» **WHAT THE TASK ASKS**: Start at the first line of the material below and retype each line through the one containing "(** What [httpx.Client.request]", exactly.

━━━ TASK DATA ━━━

Lemma fixw_length k z : length (fixw k z) = k.
Proof. revert z. induction k as [|k IH]; intros z; [done|]. cbn [fixw]. rewrite length_app, IH. cbn. lia. Qed.

Lemma isoformat_length d : (length (isoformat d) <= 42)%nat.
Proof.
  unfold isoformat, tz_str, tz_sign.
  repeat (rewrite length_app || rewrite fixw_length || case_match); apply Nat.leb_le; reflexivity.
Qed.

Lemma row_mac_total id t :
  match_token (cc_store_id cfg) = true → match_token id = true → ∃ m, row_mac cfg id (isoformat t) = Ok m.
Proof.
  intros Hs Hi. pose proof (match_token_length _ Hs). pose proof (match_token_length _ Hi).
  pose proof (isoformat_length t).
  destruct (frame_str_short id (match_token_ascii _ Hi)) as (a & Ea & La); [lia|].
  destruct (frame_str_short (isoformat t) (isoformat_ascii t)) as (b & Eb & Lb); [lia|].
  destruct (frame_str_short (cc_store_id cfg) (match_token_ascii _ Hs)) as (h & Eh & _); [lia|].
  destruct (frame_bytes_short (ascii_bytes (u "consumed-authorization"))) as (c & Ec & _); [vm_compute; lia|].
  destruct (frame_bytes_short (a ++ b)) as (d & Ed & _); [rewrite length_app; lia|].
  unfold row_mac, consumption_mac, mac_message. rewrite Ea, Eb. cbn [mbind result_bind]. rewrite Eh.
  cbn [mbind result_bind foldl]. rewrite Ec. cbn [mbind result_bind]. rewrite Ed. cbn [mbind result_bind]. eauto.
Qed.
End tags.

(** ** A store that works *)

Section working.
Context `{Hash} {E : Type} (cfg : ConsumptionConfig E).
Implicit Types (l : Ledger E).

(** [m] succeeds wherever it is run. *)
Definition always {A} (P : A → Prop) (m : prog E A) : Prop := ∀ e, ∃ a e', m e = (Ok a, e') ∧ P a.
(** What [httpx.Client.request] can end in: a response, one of the
    exception classes [HttpTransport.request] names, another
    [httpx.TransportError] ([ReadError], [WriteError], [CloseError],
    [RemoteProtocolError], ...), or any other exception. *)
Inductive httpx_outcome : Type :=
  | HxResponse (r : TransportResponse)
  | HxConnectError | HxConnectTimeout | HxPoolTimeout
  | HxOtherTimeout          (* [ReadTimeout], [WriteTimeout] *)
  | HxOtherTransportError
  | HxOther (e : exn).

Definition is_TransportConnectionError (e : exn) : bool :=
  bool_decide (e ∈ [TransportConnectionError; TransportRequestNotSentError]).

(** [HttpTransport.request]; [client] is [httpx.Client.request]. *)
Definition HttpTransport_request {E} (client : pystr → pystr → option bytes → E → httpx_outcome * E)
    (method path : pystr) (body : option bytes) : prog E TransportResponse := λ e,
  let '(o, e') := client method path body e in
  (match o with
   | HxResponse r => Ok r
   | HxConnectError | HxConnectTimeout | HxPoolTimeout => Raise TransportRequestNotSentError
   | HxOtherTimeout => Raise TransportTimeoutError
   | HxOtherTransportError => Raise TransportConnectionError
   | HxOther x => Raise x
   end, e').

(** ** Write endpoints *)

Inductive ApiVersion : Type := V2.
Definition version_value (v : ApiVersion) : pystr := match v with V2 => u "v2" end.
Definition VERSION_ORDER (v : ApiVersion) : nat := match v with V2 => 2 end.
Definition version_at_least (current minimum : ApiVersion) : bool :=
  (VERSION_ORDER minimum <=? VERSION_ORDER current)%nat.

Record WriteEndpointInfo : Type := {
  path_suffix : pystr;
  we_http_method : pystr;
  verified : bool;
  min_api_version : ApiVersion;
  reversible : bool;
  dry_run_supported : bool;
  acceptance_eligible : bool;
}.

(** The attributes of [WriteEndpoints]. *)
Definition patch_entry (path : string) (verified : bool) : WriteEndpointInfo := {|
  path_suffix := u path; we_http_method := u "PATCH"; verified := verified; min_api_version := V2;
  reversible := true; dry_run_supported := true; acceptance_eligible := true |}.
(** [prepare] *)
Definition prepare (request : AliasDescriptionChangeV1) : prog E PreparedAliasDescriptionExecutionV1 :=
  name ← lift (read_target_name (pdict [("alias_name", PStr (ch_alias_name request))]));
  state ← read_named name;
  if pystr_eqb (as_descr state) (ch_description request) then raise PreparedExecutionIntentError else
  appliance_digest ← read_appliance_target_digest;
  prepared ← lift (PreparedExecutionIntentV1_new PREPARED_EXECUTION_INTENT_SCHEMA_VERSION ALIAS_WRITE
    ENDPOINT_SYMBOL HTTP_METHOD ADAPTER_VERSION (identity state) (state_fingerprint state)
    (pdict (alias_intent_items request appliance_digest)) (state_fingerprint state) ROLLBACK_VERSION);
  mret {| pa_intent := prepared; pa_authoritative_a := state; pa_appliance_target_digest := appliance_digest |}.
End adapter.
Definition pending_confirmation_payload (p : PendingConfirmationRequest) : list (pystr * json) :=
  [(u "schema_version", JInt PENDING_CONFIRMATION_SCHEMA_VERSION);
   (u "operation", JStr (pr_operation p));
   (u "contract_id", JStr (pr_contract_id p));
   (u "operation_id", JStr (pr_operation_id p));
   (u "alias_name", JStr (pr_alias_name p));
   (u "previous_description", JStr (pr_previous_description p));
   (u "requested_description", JStr (pr_requested_description p));
   (u "target_identity_digest", JStr (pr_target_identity_digest p));
   (u "target_fingerprint", JStr (pr_target_fingerprint p));
   (u "intent_digest", JStr (pr_intent_digest p));
   (u "expires_at", JStr (isoformat (pr_expires_at p)));
   (u "expected_authority_id", JStr (pr_expected_authority_id p));
   (u "expected_algorithm", JStr (pr_expected_algorithm p))].

Definition pending_confirmation_of_items (raw : list (pystr * json)) : result PendingConfirmationRequest :=
  expires_at ← field "expires_at" raw ≫= as_utc;
  operation ← field "operation" raw ≫= as_str;
  contract_id ← field "contract_id" raw ≫= as_str;
  operation_id ← field "operation_id" raw ≫= as_str;
  alias_name ← field "alias_name" raw ≫= as_str;
  previous ← field "previous_description" raw ≫= as_str;
  requested ← field "requested_description" raw ≫= as_str;
  identity_digest ← field "target_identity_digest" raw ≫= as_str;
  fingerprint ← field "target_fingerprint" raw ≫= as_str;
  intent_digest ← field "intent_digest" raw ≫= as_str;
  authority_id ← field "expected_authority_id" raw ≫= as_str;
  algorithm ← field "expected_algorithm" raw ≫= as_str;
  PendingConfirmationRequest_new {| pr_operation := operation; pr_contract_id := contract_id;
    pr_operation_id := operation_id; pr_alias_name := alias_name; pr_previous_description := previous;
    pr_requested_description := requested; pr_target_identity_digest := identity_digest;
    pr_target_fingerprint := fingerprint; pr_intent_digest := intent_digest; pr_expires_at := expires_at;
    pr_expected_authority_id := authority_id; pr_expected_algorithm := algorithm |}.

Definition pending_envelope : Envelope PendingConfirmationRequest := {|
  ev_items := pending_confirmation_payload;
  ev_of_items := pending_confirmation_of_items;
  ev_fields := [u "schema_version"; u "operation"; u "contract_id"; u "operation_id"; u "alias_name";
    u "previous_description"; u "requested_description"; u "target_identity_digest"; u "target_fingerprint";
    u "intent_digest"; u "expires_at"; u "expected_authority_id"; u "expected_algorithm"];
  ev_version := PENDING_CONFIRMATION_SCHEMA_VERSION;
  ev_domain := zero_terminated "tier1-pending-confirmation-request-v2" |}.

Section artifact_files.
Context `{Hash} `{UnicodeData}.

(** [authorization_preview_from_preparation]: the digest is always that of
    the preparation. *)
Definition authorization_preview_from_preparation (request : AliasDescriptionChangeV1)
    (prepared : PreparedAliasDescriptionExecutionV1) (requested_plan_digest requested_step_id : pystr)
    (capability : CapabilityPosture) (anchor : AnchorAssurance) (generated_at : datetime)
    : result AuthorizationPreview :=
  digest ← compute_execution_intent_digest (pa_intent prepared);
  AuthorizationPreview_new {| av_operation := SEMANTIC_UNIT; av_alias_name := ch_alias_name request;
    av_previous_description := as_descr (pa_authoritative_a prepared);
    av_requested_description := ch_description request; av_execution_intent_digest := digest;
    av_requested_plan_digest := requested_plan_digest; av_requested_step_id := requested_step_id;
    av_target_capability_posture := capability; av_target_anchor_assurance := anchor;
    av_generated_at := generated_at |}.

Definition authorization_preview_to_bytes (p : AuthorizationPreview) (integrity_key : bytes) : result bytes :=
  envelope_write preview_envelope integrity_key p.
Definition load_authorization_preview (n : node) (integrity_key : bytes) : result AuthorizationPreview :=
  envelope_load preview_envelope integrity_key n.
Definition pending_confirmation_request_to_bytes (p : PendingConfirmationRequest) (integrity_key : bytes) : result bytes :=
  envelope_write pending_envelope integrity_key p.
Definition load_pending_confirmation_request (n : node) (integrity_key : bytes) : result PendingConfirmationRequest :=
  envelope_load pending_envelope integrity_key n.
End artifact_files.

━━━

» **EXERCISE RESULT**:
Lemma fixw_length k z : length (fixw k z) = k.
Proof. revert z. induction k as [|k IH]; intros z; [done|]. cbn [fixw]. rewrite length_app, IH. cbn. lia. Qed.

Lemma isoformat_length d : (length (isoformat d) <= 42)%nat.
Proof.
  unfold isoformat, tz_str, tz_sign.
  repeat (rewrite length_app || rewrite fixw_length || case_match); apply Nat.leb_le; reflexivity.
Qed.

Lemma row_mac_total id t :
  match_token (cc_store_id cfg) = true → match_token id = true → ∃ m, row_mac cfg id (isoformat t) = Ok m.
Proof.
  intros Hs Hi. pose proof (match_token_length _ Hs). pose proof (match_token_length _ Hi).
  pose proof (isoformat_length t).
  destruct (frame_str_short id (match_token_ascii _ Hi)) as (a & Ea & La); [lia|].
  destruct (frame_str_short (isoformat t) (isoformat_ascii t)) as (b & Eb & Lb); [lia|].
  destruct (frame_str_short (cc_store_id cfg) (match_token_ascii _ Hs)) as (h & Eh & _); [lia|].
  destruct (frame_bytes_short (ascii_bytes (u "consumed-authorization"))) as (c & Ec & _); [vm_compute; lia|].
  destruct (frame_bytes_short (a ++ b)) as (d & Ed & _); [rewrite length_app; lia|].
  unfold row_mac, consumption_mac, mac_message. rewrite Ea, Eb. cbn [mbind result_bind]. rewrite Eh.
  cbn [mbind result_bind foldl]. rewrite Ec. cbn [mbind result_bind]. rewrite Ed. cbn [mbind result_bind]. eauto.
Qed.
End tags.

(** ** A store that works *)

Section working.
Context `{Hash} {E : Type} (cfg : ConsumptionConfig E).
Implicit Types (l : Ledger E).

(** [m] succeeds wherever it is run. *)
Definition always {A} (P : A → Prop) (m : prog E A) : Prop := ∀ e, ∃ a e', m e = (Ok a, e') ∧ P a.
(** What [httpx.Client.request] can end in: a response, one of the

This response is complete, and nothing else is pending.